A common question I heard at many of the groups I encountered was: “Is this feature really necessary?” As we were brainstorming solutions, many “out of the box” ideas were generated and shared, but were often irrelevant to what we were trying to accomplish. For example, at the table with the user “cat on a hoverboard,” we had many ideas to alleviate the stress of being transported, which a cat might feel, by suggesting a much more advanced interface. We originally thought of allowing the cat to control some of the buttons and maneuvers included on the hoverboard, when in reality, all they need is something simple. With that in mind, we began to think in a more simplistic way, by making many of the hoverboard features automatic. For example, if the board detects a dog nearby, and the cat’s hiss, it would automatically prepare for turbo mode, in order to escape the threatening dog. By identifying the user’s needs and taking into account what they should be able to do with the technology was an important role in our design solution. Other questions included “Would this be possible to create in real life?” or“Where should we place this functionality?” Along with those two questions was “What’s the best way to display this interaction with the device?” A problem we encountered was running low on time and being able to come to a consensus on what is necessary in the solution.

What Did You Enjoy?

This charrette was a great ice breaker, and I enjoyed getting to know people within my class through this sort of interaction. I especially enjoyed reading through the different answers to what type of user we are designing for, and the presentations. Many of the user scenarios were funny, and many groups provided clever and interesting design solutions. I also enjoyed coming up with a clever solution, and discussing with people how this would be implemented. A moment that I remember was when my group and I decided on “meow recognition,” which we planned would work like Siri and detect the mood and behavior of the cat through their different types of sounds. It was interesting to talk about that because it incorporated a previously mentioned type of technology that we thought about manipulating.

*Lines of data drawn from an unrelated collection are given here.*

(** * centerline.converters: the conversion pipeline

    A shallow embedding of [src/centerline/converters.py]: the driver
    resolver [get_ogr_driver] and the orchestrator [create_centerlines],
    with the OGR registry, the fiona datasets and the warning log kept in
    an explicit world that every call threads through. *)

From Stdlib Require Import Ascii.
From stdpp Require Import gmap strings list fin_maps.

Open Scope string_scope.
Open Scope list_scope.

(** ** Python strings *)

Module PyStr.

(** [sub in s] on Python strings: [sub] occurs in [s] at some offset. *)
Fixpoint contains (sub s : string) : bool :=
  String.prefix sub s ||
  match s with
  | EmptyString => false
  | String _ s' => contains sub s'
  end.

(** [s[n:]] *)
Fixpoint drop (n : nat) (s : string) : string :=
  match n, s with
  | O, _ => s
  | S _, EmptyString => EmptyString
  | S n', String _ s' => drop n' s'
  end.

(** [s[:n]] *)
Fixpoint take (n : nat) (s : string) : string :=
  match n, s with
  | O, _ => EmptyString
  | S _, EmptyString => EmptyString
  | S n', String a s' => String a (take n' s')
  end.

(** [s.rfind(c)] for a one-character [c]: the highest index, or -1. *)
Fixpoint rfind (c : ascii) (s : string) : Z :=
  match s with
  | EmptyString => (-1)%Z
  | String a s' =>
      let r := rfind c s' in
      if (0 <=? r)%Z then (r + 1)%Z
      else if bool_decide (a = c) then 0%Z else (-1)%Z
  end.

End PyStr.

(** ** os.path.splitext (posixpath)

    The standard library's [genericpath._splitext] with [sep = "/"],
    no [altsep] and [extsep = "."]: the extension runs from the last dot
    of the last path component to the end, unless that component consists
    of leading dots only up to that dot. *)

Definition sep : ascii := "/"%char.
Definition extsep : ascii := "."%char.

Definition splitext (p : string) : string * string :=
  let sepIndex := PyStr.rfind sep p in
  let dotIndex := PyStr.rfind extsep p in
  if (sepIndex <? dotIndex)%Z then
    (* skip all leading dots *)
    if existsb
         (fun filenameIndex =>
            negb (bool_decide
                    (String.get (Z.to_nat filenameIndex) p = Some extsep)))
         (seqZ (sepIndex + 1) (dotIndex - (sepIndex + 1)))
    then (PyStr.take (Z.to_nat dotIndex) p, PyStr.drop (Z.to_nat dotIndex) p)
    else (p, EmptyString)
  else (p, EmptyString).

(** The two statements that open [get_ogr_driver]:
    [filename, file_extension = os.path.splitext(filepath)] and
    [EXTENSION = file_extension[1:]]. *)
Definition EXTENSION_of (filepath : string) : string :=
  let '(filename, file_extension) := splitext filepath in
  PyStr.drop 1 file_extension.

(** [c not in s]: no position of [s] holds the character [c]. *)
Definition lacks (c : ascii) (s : string) : Prop :=
  ∀ a b, s ≠ a +:+ String c b.

(** ** Exceptions and results *)

(** An exception is its class name and its message. An [except] clause
    matches on the class name: the classes raised here are the ones named
    in the source and the built-in ones, and none of them is declared as a
    subclass of another in this module. *)
Record exn := mkExn { exn_class : string; exn_msg : string }.

Definition InvalidInputTypeError (msg : string) : exn :=
  mkExn "InvalidInputTypeError" msg.
Definition TooFewRidgesError (msg : string) : exn :=
  mkExn "TooFewRidgesError" msg.
Definition TypeError (msg : string) : exn := mkExn "TypeError" msg.
Definition AttributeError (msg : string) : exn := mkExn "AttributeError" msg.
Definition DriverError (msg : string) : exn := mkExn "DriverError" msg.

Inductive result (A : Type) : Type :=
| Ok (a : A)
| Raise (e : exn).
Arguments Ok {A} a.
Arguments Raise {A} e.

(** ** The OGR driver registry *)

(** A driver handle: its short name and its metadata items. *)
Record Driver := mkDriver {
  drv_name : string;
  drv_metadata : gmap string string
}.

Definition GetName (driver : Driver) : string := drv_name driver.

(** [driver.GetMetadataItem(key)]: [None] when the item is absent. *)
Definition GetMetadataItem (driver : Driver) (key : string) : option string :=
  drv_metadata driver !! key.

(** [x or ""] on an optional string: [None] and [""] both give [""]. *)
Definition or_empty (x : option string) : string :=
  match x with
  | Some s => s
  | None => ""
  end.

(** The test of line 117, for one driver. *)
Definition driver_matches (EXTENSION : string) (driver : Driver) : bool :=
  let driver_extension := or_empty (GetMetadataItem driver "DMD_EXTENSION") in
  let driver_extensions := or_empty (GetMetadataItem driver "DMD_EXTENSIONS") in
  bool_decide (EXTENSION = driver_extension)
  || PyStr.contains EXTENSION driver_extensions.

(** ** Datasets *)

(** A fiona record: [record.get("geometry")] and
    [record.get("properties")]. *)
Record Feature (G V : Type) := mkFeature {
  geometry : G;
  properties : gmap string V
}.
Arguments mkFeature {G V} _ _.
Arguments geometry {G V} _.
Arguments properties {G V} _.

(** A value of the schema dict: the geometry type is a string, the
    attribute definitions are an ordered mapping from name to type. *)
Inductive schema_value :=
| SStr (s : string)
| SFields (fields : list (string * string)).

(** What an opened collection exposes: driver, schema, crs, encoding and
    the records it yields or has been given, in order. *)
Record Dataset (G V C : Type) := mkDataset {
  ds_driver : string;
  ds_schema : gmap string schema_value;
  ds_crs : C;
  ds_encoding : string;
  ds_records : list (Feature G V)
}.
Arguments mkDataset {G V C} _ _ _ _ _.
Arguments ds_driver {G V C} _.
Arguments ds_schema {G V C} _.
Arguments ds_crs {G V C} _.
Arguments ds_encoding {G V C} _.
Arguments ds_records {G V C} _.

(** ** External collaborators

    [shapely.geometry.shape] and [mapping], the [Centerline] constructor
    of [centerline.geometry] with the [__dict__] of the object it builds,
    and the two ways fiona can refuse the destination: at [open] and at
    [write]. A refusal at [write] is the check of the record against the
    schema: it is decided by the two, not by what the file holds. *)
Class Collaborators := {
  Geometry : Type;
  Shape : Type;
  Density : Type;
  Value : Type;
  Crs : Type;
  CenterlineObj : Type;
  shape : Geometry → result Shape;
  Centerline : Shape → Density → gmap string Value → result CenterlineObj;
  obj_dict : CenterlineObj → gmap string Value;
  mapping : CenterlineObj → result Geometry;
  fiona_open_w_error : string → string → option exn;
  fiona_write_error :
    gmap string schema_value → Feature Geometry Value → option exn
}.

Section Pipeline.
Context `{Collaborators}.

Abbreviation record := (Feature Geometry Value).
Abbreviation dataset := (Dataset Geometry Value Crs).

(** Calls that reach the I/O layer, in the order they are issued. *)
Inductive io_event :=
| EvOpenR (path : string)
| EvOpenW (path driver : string) (schema : gmap string schema_value)
          (crs : Crs) (encoding : string)
| EvWrite (path : string) (rec : record)
| EvClose (path : string).

(** Everything the module reads or changes outside its own locals. *)
Record World := mkWorld {
  ogr_drivers : list Driver;
  files : gmap string dataset;
  warnings : list exn;
  io_log : list io_event
}.

Definition set_files (f : gmap string dataset → gmap string dataset)
    (w : World) : World :=
  mkWorld (ogr_drivers w) (f (files w)) (warnings w) (io_log w).
Definition add_warning (e : exn) (w : World) : World :=
  mkWorld (ogr_drivers w) (files w) (warnings w ++ [e]) (io_log w).
Definition add_event (ev : io_event) (w : World) : World :=
  mkWorld (ogr_drivers w) (files w) (warnings w) (io_log w ++ [ev]).

(** *** State and exceptions *)

Definition M (A : Type) : Type := World → World * result A.

#[export] Instance M_ret : MRet M := λ A a w, (w, Ok a).
#[export] Instance M_bind : MBind M := λ A B k m w,
  match m w with
  | (w', Ok a) => k a w'
  | (w', Raise e) => (w', Raise e)
  end.

Definition raise {A} (e : exn) : M A := λ w, (w, Raise e).
Definition lift {A} (r : result A) : M A := λ w, (w, r).
Definition gets {A} (f : World → A) : M A := λ w, (w, Ok (f w)).
Definition modify (f : World → World) : M unit := λ w, (f w, Ok tt).

(** [try: m except (classes) as error: handler(error)] *)
Definition try_except {A} (m : M A) (classes : list string)
    (handler : exn → M A) : M A := λ w,
  match m w with
  | (w', Ok a) => (w', Ok a)
  | (w', Raise e) =>
      if bool_decide (exn_class e ∈ classes) then handler e w'
      else (w', Raise e)
  end.

(** [with acquire as x: body]: the handle is closed on every exit and
    the exception, if any, goes on. *)
Definition with_ {A B} (acquire : M A) (close : A → M unit)
    (body : A → M B) : M B := λ w,
  match acquire w with
  | (w1, Raise e) => (w1, Raise e)
  | (w1, Ok x) =>
      let '(w2, r) := body x w1 in
      (fst (close x w2), r)
  end.

(** [for x in xs: body(x)]; [continue] is a body that returns. *)
Fixpoint for_each {A} (xs : list A) (body : A → M unit) : M unit :=
  match xs with
  | [] => mret tt
  | x :: xs' => body x ;; for_each xs' body
  end.

(** *** osgeo.ogr *)

Definition GetDriverCount : M nat := gets (λ w, length (ogr_drivers w)).
Definition GetDriver (idx : nat) : M (option Driver) :=
  gets (λ w, ogr_drivers w !! idx).

(** *** fiona *)

(** A collection opened for reading: what it was opened on. *)
Definition fiona_open_r (path : string) : M dataset := λ w,
  let w' := add_event (EvOpenR path) w in
  match files w !! path with
  | Some ds => (w', Ok ds)
  | None => (w', Raise (DriverError path))
  end.

(** A collection opened for writing: the handle keeps path and schema;
    the file is created empty. *)
Definition fiona_open_w (path driver : string)
    (schema : gmap string schema_value) (crs : Crs) (encoding : string)
    : M (string * gmap string schema_value) := λ w,
  let w' := add_event (EvOpenW path driver schema crs encoding) w in
  match fiona_open_w_error path driver with
  | Some e => (w', Raise e)
  | None =>
      (set_files (insert path (mkDataset driver schema crs encoding [])) w',
       Ok (path, schema))
  end.

Definition append_record (rec : record) (ds : dataset) : dataset :=
  mkDataset (ds_driver ds) (ds_schema ds) (ds_crs ds) (ds_encoding ds)
            (ds_records ds ++ [rec]).

Definition fiona_write (c : string * gmap string schema_value)
    (rec : record) : M unit := λ w,
  let w' := add_event (EvWrite c.1 rec) w in
  match fiona_write_error c.2 rec with
  | Some e => (w', Raise e)
  | None => (set_files (alter (append_record rec) c.1) w', Ok tt)
  end.

Definition fiona_close (path : string) : M unit :=
  modify (add_event (EvClose path)).

(** *** logging *)

Definition logging_warning (error : exn) : M unit :=
  modify (add_warning error).

(** *** get_ogr_driver *)

Definition no_driver_msg (EXTENSION : string) : string :=
  "No driver found for the following file extension: " +:+ EXTENSION.

(** The [for idx in range(ogr_driver_count)] loop with its [else]. *)
Fixpoint driver_loop (EXTENSION : string) (idxs : list nat) : M Driver :=
  match idxs with
  | [] => raise (InvalidInputTypeError (no_driver_msg EXTENSION))
  | idx :: idxs' =>
      driver ← GetDriver idx;
      match driver with
      | None =>
          raise (AttributeError
                   "'NoneType' object has no attribute 'GetMetadataItem'")
      | Some driver =>
          if driver_matches EXTENSION driver then mret driver
          else driver_loop EXTENSION idxs'
      end
  end.

Definition get_ogr_driver (filepath : string) : M Driver :=
  let EXTENSION := EXTENSION_of filepath in
  ogr_driver_count ← GetDriverCount;
  driver_loop EXTENSION (seq 0 ogr_driver_count).

(** *** create_centerlines *)

(** [Centerline(input_geom=input_geom, interpolation_dist=density,
    **attributes)]: the interpreter refuses a keyword given twice before
    the constructor runs. *)
Definition call_Centerline (input_geom : Shape) (density : Density)
    (attributes : gmap string Value) : result CenterlineObj :=
  if bool_decide (is_Some (attributes !! "input_geom")) then
    Raise (TypeError
             "Centerline() got multiple values for keyword argument 'input_geom'")
  else if bool_decide (is_Some (attributes !! "interpolation_dist")) then
    Raise (TypeError
             "Centerline() got multiple values for keyword argument 'interpolation_dist'")
  else Centerline input_geom density attributes.

(** [{k: v for k, v in centerline_obj.__dict__.items()
      if k in attributes.keys()}] *)
Definition kept_properties (centerline_obj : CenterlineObj)
    (attributes : gmap string Value) : gmap string Value :=
  filter (λ kv, is_Some (attributes !! kv.1)) (obj_dict centerline_obj).

Definition caught : list string :=
  ["InvalidInputTypeError"; "TooFewRidgesError"].

(** The body of [for record in source_file]. *)
Definition process_record
    (destination_file : string * gmap string schema_value)
    (density : Density) (rec : record) : M unit :=
  let geom := geometry rec in
  input_geom ← lift (shape geom);
  let attributes := properties rec in
  centerline_obj ←
    try_except
      (obj ← lift (call_Centerline input_geom density attributes);
       mret (Some obj))
      caught
      (λ error, logging_warning error ;; mret None);
  match centerline_obj with
  | None => mret tt
  | Some centerline_obj =>
      geom' ← lift (mapping centerline_obj);
      let centerline_dict :=
        mkFeature geom' (kept_properties centerline_obj attributes) in
      fiona_write destination_file centerline_dict
  end.

Definition create_centerlines (src dst : string) (density : Density)
    : M unit :=
  with_ (fiona_open_r src) (λ _, fiona_close src) (λ source_file,
    let schema :=
      <["geometry" := SStr "MultiLineString"]> (ds_schema source_file) in
    driver ← get_ogr_driver dst;
    with_ (fiona_open_w dst (GetName driver) schema
             (ds_crs source_file) (ds_encoding source_file))
          (λ _, fiona_close dst)
          (λ destination_file,
             for_each (ds_records source_file)
                      (process_record destination_file density))).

Future Implementation of a Charrette?

Using a charrette, in general seems like a great way to initiate a problem’s solution. I could see this technique being used across several Engineering courses, in which group work is utilized. Another setting that I believe would benefit from the use of a charrette would be at OXO Good Grips. I remember watching a video about OXO reinventing their potato peeler, and they realized that their items weren’t selling well due to the fact that many people with arthritis had a difficult time using this technology. Through several periods of design, they came up with several different styles in order to ease the use of the technology, and target a larger audience. A charrette would be good in any setting of reinventing an OXO item, since many people could benefit from a better design of the tool. Another moment where a charrette would be useful, would be when redesigning the iOS interface. Determining the users, the best style to display the information, and a solution to making the information easily accessible through the interface in a creative discussion, would bring about a better solution. I believe that projects aiming toward improvement would benefit from a charrette. I could see this technique being utilized in many car manufacturing companies, and even in other types of kitchenware. With self driving cars entering our world, a charrette would be helpful in this design process.